Oleh karenanya, inti dari haji adalah wukuf di padang Arafah. Di situlah Muhammad menyampaikan khutbah akan pentingnya haji sebagai syi'ar untuk membangun dinul Islam --  tananan kehidupan seimbang di muka Bumi dan menjauhkan diri dari sistem ekonomi yang sarat dengan riba , yakni sistem kapitalisme-feodalisme yang hanya merusak keseimbangan. Muhammad juga menyampaikan bahwa Islam sebagai manajemen hidup yang sudah disempurnakan untuk seluruh umat manusia di muka Bumi (QS Almaidah : 3).

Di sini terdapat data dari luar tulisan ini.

(** A signed-in user's token has expired when the signup form is sent. *)
Lemma signup_leaves_session_witness :
  let r := run Scenario.expired (Auth.signup "new@b.com" "pw" JS.undefined)
             Scenario.working in
  (exists e, r.1 = inr e) /\
  auth r.2 = auth Scenario.working /\
  count is_refresh (sent_during Scenario.working r.2) = 1%nat.
Proof.
  destruct (signup_leaves_session Scenario.expired "new@b.com" "pw" JS.undefined
              Scenario.working) as (Hres & _ & Ha & _ & Hr).
  split; [| split; [exact Ha | apply Hr; reflexivity]].
  cbv zeta. rewrite Hres. vm_compute. eexists. reflexivity.
Defined.

(** ** The session under any sequence of operations *)

Section SessionInvariants.

Variable server : backend.

(** What one operation can do to the state of [AuthProvider]. *)
Lemma act_auth (a : action) (w : world) :
  let after := auth (act server a w) in
  after = auth w \/
  (exists u, after = mkAuth (Some u) (Some true) false) \/
  after = mkAuth None (Some false) false \/
  after = mkAuth (user (auth w)) (Some false) (loading (auth w)) \/
  (exists u, after = mkAuth (Some u) (Some true) (loading (auth w))) \/
  after = mkAuth None (Some false) (loading (auth w)).
Proof.
  destruct a as [| email password | email password role | | c]; cbn [act].
  - (* initAuth *)
    unfold Auth.initAuth. rewrite run_try_finally, run_try_catch, run_mbind.
    destruct (run server Api.SafetyAPI.refreshToken w) as [[d | e] w1].
    + rewrite run_mbind.
      destruct (run server Api.SafetyAPI.getMe w1) as [[u | e] w2].
      * right. left. exists u. reflexivity.
      * right. right. left. reflexivity.
    + right. right. left. reflexivity.
  - (* login *)
    unfold Auth.login. rewrite run_try_catch, run_mbind.
    destruct (run server (Api.SafetyAPI.login email password) w)
      as [[data | e] w1] eqn:Hlogin;
      pose proof (same_page_login server _ _ _ _ _ Hlogin) as (_ & Ha1 & _).
    + rewrite run_mbind.
      change (run server (Api.setAccessToken (JS.field data "access_token")) w1)
        with (inl tt : unit + exn, with_token (JS.field data "access_token") w1).
      cbv beta iota. rewrite run_mbind.
      destruct (run server Api.SafetyAPI.getMe
                  (with_token (JS.field data "access_token") w1))
        as [[u | e] w2] eqn:Hme;
        pose proof (same_page_getMe server _ _ _ Hme) as (_ & Ha2 & _);
        simpl in Ha2.
      * right. right. right. right. left. exists u. simpl.
        rewrite Ha2, Ha1. reflexivity.
      * right. right. right. left. simpl. rewrite Ha2, Ha1. reflexivity.
    + right. right. right. left. simpl. rewrite Ha1. reflexivity.
  - (* signup *)
    left. unfold Auth.signup. rewrite run_mbind, run_SafetyAPI_signup.
    pose proof (gateway_frame server
                  (Api.post_config "/auth/signup"
                     (<["email" := JS.str email]>
                        (<["password" := JS.str password]> (<["role" := role]> ∅))))
                  w) as (_ & Ha & _).
    destruct (gateway server _ w) as [[x | e] w']; exact Ha.
  - (* logout *)
    unfold Auth.logout. rewrite run_mbind, run_try_catch.
    destruct (run server Api.SafetyAPI.logout w) as [[[] | e] w1] eqn:Hout;
      pose proof (same_page_logout server _ _ _ Hout) as (_ & Ha & _);
      right; right; right; right; right; simpl; rewrite Ha; reflexivity.
  - (* any other call *)
    left. rewrite run_api. apply gateway_frame.
Qed.

Lemma acts_cons (a : action) (l : list action) (w : world) :
  acts server (a :: l) w = acts server l (act server a w).
Proof. reflexivity. Qed.

Lemma acts_snoc (l : list action) (a : action) (w : world) :
  acts server (l ++ [a])%list w = act server a (acts server l w).
Proof. unfold acts. rewrite foldl_app. reflexivity. Qed.

Lemma checking_flags (l : list action) (w : world) :
  (loading (auth w) = false -> loading (auth (acts server l w)) = false) /\
  (isAuthenticated (auth w) <> None ->
   isAuthenticated (auth (acts server l w)) <> None).
Proof.
  revert w. induction l as [| a l IH]; intros w; [split; auto |].
  rewrite acts_cons. destruct (IH (act server a w)) as [IH1 IH2].
  pose proof (act_auth a w) as Ha. cbv zeta in Ha.
  split; intros H.
  - apply IH1.
    destruct Ha as [-> | [[u ->] | [-> | [-> | [[u ->] | ->]]]]];
      try reflexivity; exact H.
  - apply IH2.
    destruct Ha as [-> | [[u ->] | [-> | [-> | [[u ->] | ->]]]]];
      try discriminate; exact H.
Qed.

Lemma user_kept (l : list action) (w : world) :
  (isAuthenticated (auth w) = Some true -> is_Some (user (auth w))) ->
  isAuthenticated (auth (acts server l w)) = Some true ->
  is_Some (user (auth (acts server l w))).
Proof.
  revert w. induction l as [| a l IH]; intros w Hinv; [exact Hinv |].
  rewrite acts_cons. apply IH.
  pose proof (act_auth a w) as Ha. cbv zeta in Ha.
  destruct Ha as [-> | [[u ->] | [-> | [-> | [[u ->] | ->]]]]];
    cbn [isAuthenticated user]; try discriminate; eauto.
Qed.

(** X7. Under any sequence of session operations and other calls, and
    any backend: once [loading] is false it stays false, and once
    [isAuthenticated] has left [null] ("checking") it never returns to
    it. *)
Theorem checking_is_never_reentered (l : list action) (w : world) :
  (loading (auth w) = false -> loading (auth (acts server l w)) = false) /\
  (isAuthenticated (auth w) <> None ->
   isAuthenticated (auth (acts server l w)) <> None).
Proof. exact (checking_flags l w). Qed.

(** X8. Under any sequence of session operations and other calls, and
    any backend: if a user profile is cached whenever [isAuthenticated]
    is true, this is still so afterwards.  It is so for the initial
    state, hence always. *)
Theorem authenticated_has_user (l : list action) (w : world) :
  (isAuthenticated (auth w) = Some true -> is_Some (user (auth w))) ->
  isAuthenticated (auth (acts server l w)) = Some true ->
  is_Some (user (auth (acts server l w))).
Proof. exact (user_kept l w). Qed.

(** X9. After the bootstrap, whatever is done next, [ProtectedRoute]
    never shows the spinner again: it renders its children exactly when
    [isAuthenticated] is true, and then a user profile is cached;
    otherwise it redirects to [/login]. *)
Theorem route_after_bootstrap (l : list action) (w : world) :
  let a := auth (acts server (Bootstrap :: l) w) in
  ProtectedRoute.render a <> ProtectedRoute.Spinner /\
  (ProtectedRoute.render a = ProtectedRoute.Children <->
   isAuthenticated a = Some true) /\
  (ProtectedRoute.render a = ProtectedRoute.Children -> is_Some (user a)) /\
  (ProtectedRoute.render a <> ProtectedRoute.Children ->
   ProtectedRoute.render a = ProtectedRoute.Navigate "/login").
Proof.
  intros a. subst a. rewrite acts_cons.
  set (w1 := act server Bootstrap w).
  assert (Hboot : loading (auth w1) = false /\ isAuthenticated (auth w1) <> None /\
                  (isAuthenticated (auth w1) = Some true -> is_Some (user (auth w1)))).
  { subst w1. cbn [act]. unfold Auth.initAuth.
    rewrite run_try_finally, run_try_catch, run_mbind.
    destruct (run server Api.SafetyAPI.refreshToken w) as [[d | e] w'].
    - rewrite run_mbind.
      destruct (run server Api.SafetyAPI.getMe w') as [[u | e] w2]; simpl;
        repeat split; try discriminate; eauto.
    - simpl. repeat split; try discriminate. }
  destruct Hboot as (Hl & Hn & Hu).
  destruct (checking_flags l w1) as [Hl' Hn'].
  specialize (Hl' Hl). specialize (Hn' Hn).
  pose proof (user_kept l w1 Hu) as Hu'.
  unfold ProtectedRoute.render. rewrite Hl'. cbn [orb].
  destruct (isAuthenticated (auth (acts server l w1))) as [[|] |] eqn:Hi;
    [| | congruence].
  - rewrite bool_decide_eq_false_2 by discriminate. cbn.
    split; [discriminate |]. split; [split; reflexivity |].
    split; [intros _; auto |]. intros H. congruence.
  - rewrite bool_decide_eq_false_2 by discriminate. cbn.
    split; [discriminate |]. split; [split; discriminate |].
    split; [discriminate |]. reflexivity.
Qed.

End SessionInvariants.

Lemma logout_auth (server : backend) (w : world) :
  auth (act server Logout w) = mkAuth None (Some false) (loading (auth w)).
Proof.
  cbn [act]. unfold Auth.logout. rewrite run_mbind, run_try_catch.
  destruct (run server Api.SafetyAPI.logout w) as [[[] | e] w1] eqn:Hout;
    pose proof (same_page_logout server _ _ _ Hout) as (_ & Ha & _);
    simpl; rewrite Ha; reflexivity.
Qed.

Lemma bootstrap_loaded (server : backend) (w : world) :
  loading (auth (act server Bootstrap w)) = false.
Proof.
  cbn [act]. unfold Auth.initAuth.
  rewrite run_try_finally, run_try_catch, run_mbind.
  destruct (run server Api.SafetyAPI.refreshToken w) as [[d | e] w'].
  - rewrite run_mbind.
    destruct (run server Api.SafetyAPI.getMe w') as [[u | e] w2]; reflexivity.
  - reflexivity.
Qed.

(** X10. Once the bootstrap has run, a logout (whatever was done in
    between, and whether or not the logout call succeeds) makes
    [ProtectedRoute] redirect to [/login]. *)
Theorem logout_redirects_to_login (server : backend) (l : list action)
    (w : world) :
  ProtectedRoute.render (auth (acts server (Bootstrap :: l ++ [Logout]) w))
  = ProtectedRoute.Navigate "/login".
Proof.
  rewrite acts_cons, acts_snoc, logout_auth.
  destruct (checking_flags server l (act server Bootstrap w)) as [Hl _].
  rewrite (Hl (bootstrap_loaded server w)). reflexivity.
Qed.

(** A visit on which the session has expired: bootstrap, a failed login,
    a call, a logout. *)
Lemma checking_is_never_reentered_witness :
  let w := acts Scenario.expired
             [Login "a@b.com" "pw"; Call Scenario.summary; Logout]
             (act Scenario.expired Bootstrap Scenario.visitor) in
  loading (auth w) = false /\ isAuthenticated (auth w) <> None.
Proof.
  destruct (checking_is_never_reentered Scenario.expired
              [Login "a@b.com" "pw"; Call Scenario.summary; Logout]
              (act Scenario.expired Bootstrap Scenario.visitor)) as [Hl Hn].
  split.
  - apply Hl. reflexivity.
  - apply Hn. vm_compute. discriminate.
Defined.
Lemma live_spells v : live g v → ∃ s, spells text t v s.
Proof.
  pose proof (st_wf text g t Hst) as Hwf. intros Hv.
  pose proof (anc_root Hwf v Hv) as Ha. remember 0%nat as r eqn:Hr.
  induction Ha as [r|r v Hv0 Ha IH]; subst r.
  - exists []. rewrite <- (st_root Hst). constructor.
  - destruct (IH (live_par Hwf v Hv Hv0) eq_refl) as [s Hs].
    destruct (wf_live Hwf v Hv) as [n Hn].
    destruct (child_key Hwf v n Hv Hv0 Hn) as (pn & ch & Hpn & _ & Hk).
    exists (s ++ edgeStr text t n). by eapply spells_child.
Qed.

Lemma spells_fun v s1 s2 :
  spells text t v s1 → spells text t v s2 → s1 = s2.
Proof.
  intros [_ H1]%spells_path [_ H2]%spells_path. by eapply path_label_fun.
Qed.

Lemma spells_inj v w s :
  spells text t v s → spells text t w s → v = w.
Proof.
  intros [Hv H1]%spells_path [Hw H2]%spells_path. by eapply path_label_inj.
Qed.

(** A path label is a substring of the text. *)
Lemma spells_substring v s : spells text t v s → is_substring text s.
Proof.
  intros [Hv [Hl Hr]]%spells_path. apply is_substring_reads.
  exists (hd g v). destruct (dep_size text g t (st_wf text g t Hst) v Hv).
  split_and!; auto; lia.
Qed.

(** A substring of the text is the beginning of a path label. *)
Lemma substring_spells s :
  is_substring text s → ∃ v s', spells text t v s' ∧ s `prefix_of` s'.
Proof.
  intros (i & Hi & Hb & Hrd)%is_substring_reads.
  pose proof (strlen_nonneg s) as Hs0.
  destruct (decide (i < strlen text)) as [Hlt|Hge].
  - destruct (leaf_at text g t Hst i) as (l & n & Hl & Hn & _ & _ & Hhd & Hdl);
      [lia|].
    destruct (live_spells l Hl) as [s' Hs'].
    exists l, s'. split; [done|].
    destruct (spells_path l s' Hs') as [_ [Hlen Hr]].
    exists (drop (Z.to_nat (strlen s)) s'). apply str_eq_char_at.
    + rewrite strlen_app, strlen_drop by lia. lia.
    + intros k Hk. destruct (decide (k < strlen s)) as [Hks|Hks].
      * rewrite char_at_app_l by lia. rewrite Hr, Hrd by lia. by rewrite Hhd.
      * rewrite char_at_app_r by lia. rewrite char_at_drop by lia.
        f_equal. lia.
  - assert (s = []) as ->.
    { destruct s; [done|]. unfold strlen in *. simpl in *. lia. }
    exists (root t), []. split; [constructor|]. by exists [].
Qed.

(** The leaf with the suffix index [i] spells the suffix [text[i ..]]. *)
Lemma spells_leaf v s n :
  spells text t v s → h !! v = Some n → children n = ∅ →
  0 ≤ suffixIndex n < strlen text ∧ s = drop (Z.to_nat (suffixIndex n)) text.
Proof.
  intros [Hv [Hl Hr]]%spells_path Hn Hc.
  destruct (leaf_facts text text_nonempty g t Hst v n Hv Hn Hc) as (Hhd & Hd & ->).
  split; [done|]. apply str_eq_char_at.
  - rewrite strlen_drop by lia. lia.
  - intros k Hk. rewrite Hr by done. rewrite char_at_drop by lia. done.
Qed.

(** The child of a slot: its edge is not empty, lies in the text and
    starts with the symbol of the slot. *)
Lemma spells_edge p s pn i c cn :
  spells text t p s → h !! p = Some pn → children pn !! i = Some c →
  h !! c = Some cn →
  0 ≤ i < 27 ∧ 0 ≤ start cn ∧ 1 ≤ edgeLength cn (leafEnd t)
  ∧ start cn + edgeLength cn (leafEnd t) ≤ strlen text
  ∧ ∃ ch, char_at text (start cn) = Some ch ∧ charToIndex ch = i.
Proof.
  intros [Hp _]%spells_path Hpn Hc Hcn. pose proof (st_wf text g t Hst) as Hwf.
  destruct (child_facts text_alphabet Hwf Hp Hpn Hc)
    as (_ & _ & _ & cn' & ch & Hcn' & Hs & Hch & Hi & _ & Hr & _ & Hel & Hre
        & Hhd & _).
  assert (cn' = cn) as -> by congruence. rewrite (st_le Hst).
  pose proof (dep_nonneg Hwf p Hp).
  split_and!; eauto; [lia..|unfold edgeLength in *; lia].
Qed.

(** The suffix link of a node with children leads to the node of its
    label without the first symbol; it is [null] when that node is the
    root. *)
Lemma spells_link v s n :
  spells text t v s → v ≠ root t → h !! v = Some n → children n ≠ ∅ →
  match suffixLink n with
  | Some u => spells text t u (drop 1 s)
  | None => strlen s = 1
  end.
Proof.
  intros Hsp Hv0 Hn Hc. destruct (spells_path v s Hsp) as [Hv [Hl Hr]].
  pose proof (st_wf text g t Hst) as Hwf. rewrite (st_root Hst) in Hv0.
  assert (is_Some (end_ n)) as He.
  { destruct (end_ n) eqn:He; [eauto|]. destruct Hc. by apply (wf_leaf Hwf v n). }
  pose proof (tr_link (st_tree Hst) v n Hv Hv0 Hn He ltac:(done)) as Hlink.
  unfold link_ok in Hlink. destruct (suffixLink n) as [u|]; [|lia].
  destruct Hlink as (Hu & _ & Hdu & Hag).
  destruct (live_spells u Hu) as [s' Hs'].
  destruct (spells_path u s' Hs') as [_ [Hl' Hr']].
  pose proof (dep_pos Hwf v Hv Hv0).
  assert (s' = drop 1 s) as <-; [|done].
  change (drop 1 s) with (drop (Z.to_nat 1) s). apply str_eq_char_at.
  - rewrite (strlen_drop s 1) by lia. lia.
  - intros k Hk. rewrite Hr' by done. rewrite (char_at_drop s 1) by lia.
    rewrite Hr by lia. rewrite (agree_at Hag) by lia. f_equal. lia.
Qed.
End labels.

Nah, selanjutnya bagaimanakah dengan ibadah haji yang dilakukan saat ini? Masih layakkah Madinah ataupun Mekah yang sangat kental nuansa kapitalismenya dikatakan sebagai Baitullah? Adakah pelajaran yang kita dapat dari ziarah (studi banding) ke Madinah atau Mekah, sementara tatanan Islam, manajemen kehidupan seimbang sebagaimana yang pernah dibangun Rasulullah, sudah tidak bersisa di kedua kota tersebut? Â
Dan parahnya lagi, haji telah dikomersialisasikan oleh  kerajaaan Arab Saudi , sehingga mampu menjadi sumber devisa terbesar kedua setelah minyak bumi. Jadi, sekali lagi kami tegaskan, masih perlukah kita melaksanakan ibadah haji ke Mekah? Apakah esensi ritual haji saat ini masih memiliki makna yang sama dengan apa yang pernah dilakukan Rasulullah? Silakan direnungkan dengan akal sehat masing-masing.
Sekian dan Terima Kasih. Salam Satu Bangsa Indonesia_Nusantara, Salam PANCASILA ...
Kota Malang, Mei hari keenam belas, Dua ribu dua puluh dua.